Humans draw on an implicit understanding of the physical world to predict the motion of objects — and to infer interactions between them. If you’re presented with three frames showing toppling of cans — one with the cans stacked neatly on top of each other, the second with a finger at the stack’s base, and a third showing the cans lying on their sides — you might guess that the finger was responsible for their demise.

Robots struggle to make those logical leaps. But in a paper from the Massachusetts Institute of Technology’s Computer Science and Artificial Intelligence Laboratory, researchers describe a system — dubbed a Temporal Relation Network (TRN) — that essentially learns how objects change over time.

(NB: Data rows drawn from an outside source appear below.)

(** Packets that are distinct numbers of a range, in any order. *)
Lemma range_sub (l : list Z) a n : NoDup l -> (forall x, x ∈ l -> a <= x < a + Z.of_nat n) -> l ⊆+ seqZ a (Z.of_nat n).
Proof. intros Hn Hl. apply NoDup_submseteq; [done|]. intros x Hx%Hl. by apply elem_of_seqZ. Qed.

Lemma range_perm (l : list Z) a n : NoDup l -> (forall x, x ∈ l <-> a <= x < a + Z.of_nat n) -> l ≡ₚ seqZ a (Z.of_nat n).
Proof. intros Hn Hl. apply NoDup_Permutation; [done|apply NoDup_seqZ|]. intros x. by rewrite Hl, elem_of_seqZ. Qed.

Lemma seqZ_sorted n : forall a, StronglySorted Z.lt (seqZ a (Z.of_nat n)).
Proof.
  induction n as [|n IH]; intros a; [constructor|]. rewrite seqZ_cons by lia. constructor.
  - replace (Z.pred (Z.of_nat (S n))) with (Z.of_nat n) by lia. apply IH.
  - apply Forall_forall. intros x Hx%elem_of_seqZ. lia.
Qed.

Lemma range_sorted (l : list Z) a n :
  l ≡ₚ seqZ a (Z.of_nat n) -> StronglySorted Z.lt l -> l = seqZ a (Z.of_nat n).
Proof. intros Hp Hs. apply (StronglySorted_unique_strong Z.lt); [lia|done|apply seqZ_sorted|done]. Qed.

(** The place of a packet in consecutive groups. *)
Definition group_start {A} (gs : list (list A)) (i : nat) : Z := arr_len (concat (take i gs)).

Lemma group_next {A} (gs : list (list A)) i g : gs !! i = Some g -> group_start gs (S i) = group_start gs i + arr_len g.
Proof.
  intros H. unfold group_start. rewrite (take_S_r _ _ g) by done. rewrite concat_app. cbn. rewrite app_nil_r. apply arr_len_app.
Qed.

Lemma group_end {A} (gs : list (list A)) : group_start gs (length gs) = arr_len (concat gs).
Proof. unfold group_start. by rewrite firstn_all. Qed.

Lemma group_lookup {A} (gs : list (list A)) i g q :
  gs !! i = Some g -> 0 <= q < arr_len g -> concat gs !! Z.to_nat (group_start gs i + q) = g !! Z.to_nat q.
Proof.
  intros Hg Hq. assert (concat gs = concat (take i gs) ++ g ++ concat (drop (S i) gs)) as ->.
  { rewrite <- (take_drop_middle gs i g Hg) at 1. by rewrite concat_app. }
  unfold group_start, arr_len in *. rewrite lookup_app_r by lia. rewrite lookup_app_l by lia. f_equal. lia.
Qed.

Lemma group_find {A} (gs : list (list A)) : forall n x,
  concat gs !! n = Some x -> exists i g, gs !! i = Some g /\ group_start gs i <= Z.of_nat n < group_start gs (S i).
Proof.
  induction gs as [|g gs IH]; intros n x; [done|]. cbn [concat]. intros [H|[H1 H2]]%lookup_app_Some.
  - exists 0%nat, g. split; [done|]. unfold group_start, arr_len. cbn. rewrite app_nil_r. apply lookup_lt_Some in H. lia.
  - destruct (IH _ _ H2) as (i & g' & Hg & Hr). exists (S i), g'. split; [done|].
    unfold group_start, arr_len in *. cbn [take concat]. rewrite !length_app in *. cbn [take concat] in *. rewrite ?length_app in *. lia.
Qed.

(** ** The link *)

Section Link.
Context (tc : tn_config) (rc : rn_config).
Context (Hmax : 0 < tn_max_pkt_len tc < 65000) (Hrfc : tn_fmd tc = false).
Context (takes : list st40_frame) (gs : list (list tn_mbuf)).
Context (Hcut : Forall2 (whole_cut tc) takes gs) (Hok : Forall (frame_ok tc) takes).
Abbreviation pkts := (concat gs).
Abbreviation b := (group_start gs).
Context (tau : Z -> Z) (tau_mono : forall x y, x <= y -> tau x <= tau y).
Context (Htime : forall n pkt, pkts !! n = Some pkt ->
  nb_seq pkt = u16 (Z.of_nat n) /\ nb_tmstamp pkt = u32 (tau (Z.of_nat n))
  /\ nb_marker pkt = bool_decide (tau (Z.of_nat n) <> tau (Z.of_nat n + 1))).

They aren’t the first to do so — Baidu and Google are among the firms who’ve investigated AI-assisted spatial-temporal modeling — but the team from MIT claim their method strikes a good balance between the accuracy and efficiency of previous approaches.

MIT CSAIL object tracking

“We built an artificial intelligence system to recognize the transformation of objects, rather than [the] appearance of objects,” Bolei Zhou, a lead author on the paper, told MIT News. “The system doesn’t go through all the frames — it picks up key frames [sic] and, using the temporal relation of frames, recognize what’s going on. That improves the efficiency of the system and makes it run in real time accurately.”

The researchers trained a convolutional neural network — a class of machine learning model that’s highly adept at analyzing visual imagery — on three datasets: TwentyBN’s Something-Something, which consists of more than 20,000 videos in 174 action categories; Jester, which has 150,000 videos with 27 hand gestures; and Carnegie Mellon University’s Charades, which comprises 10,000 videos of 157 categorized activities.

They then set the network loose on video files, which it processed by ordering frames in groups and assigning a probability that on-screen objects matched a learned activity — like tearing a piece of paper, for example, or raising a hand.

So how’d it do? The model managed to achieve 95 percent accuracy for the Jester dataset and outperformed existing models on forecasting activities given a limited amount of information. After processing just 25 percent of a video’s frames, it beat the baseline and even managed to distinguish between actions like “pretending to open a book” versus “opening a book.”

In future studies, the team plans to improve the model’s sophistication by implementing object recognition and adding “intuitive physics” — i.e., an understanding of the real-world properties of objects.

“Because we know a lot of the physics inside these videos, we can train module[s] to learn such physics laws and use those in recognizing new videos,” Zhou said. “We also open-source all the code and models. Activity understanding is an exciting area of artificial intelligence right now.”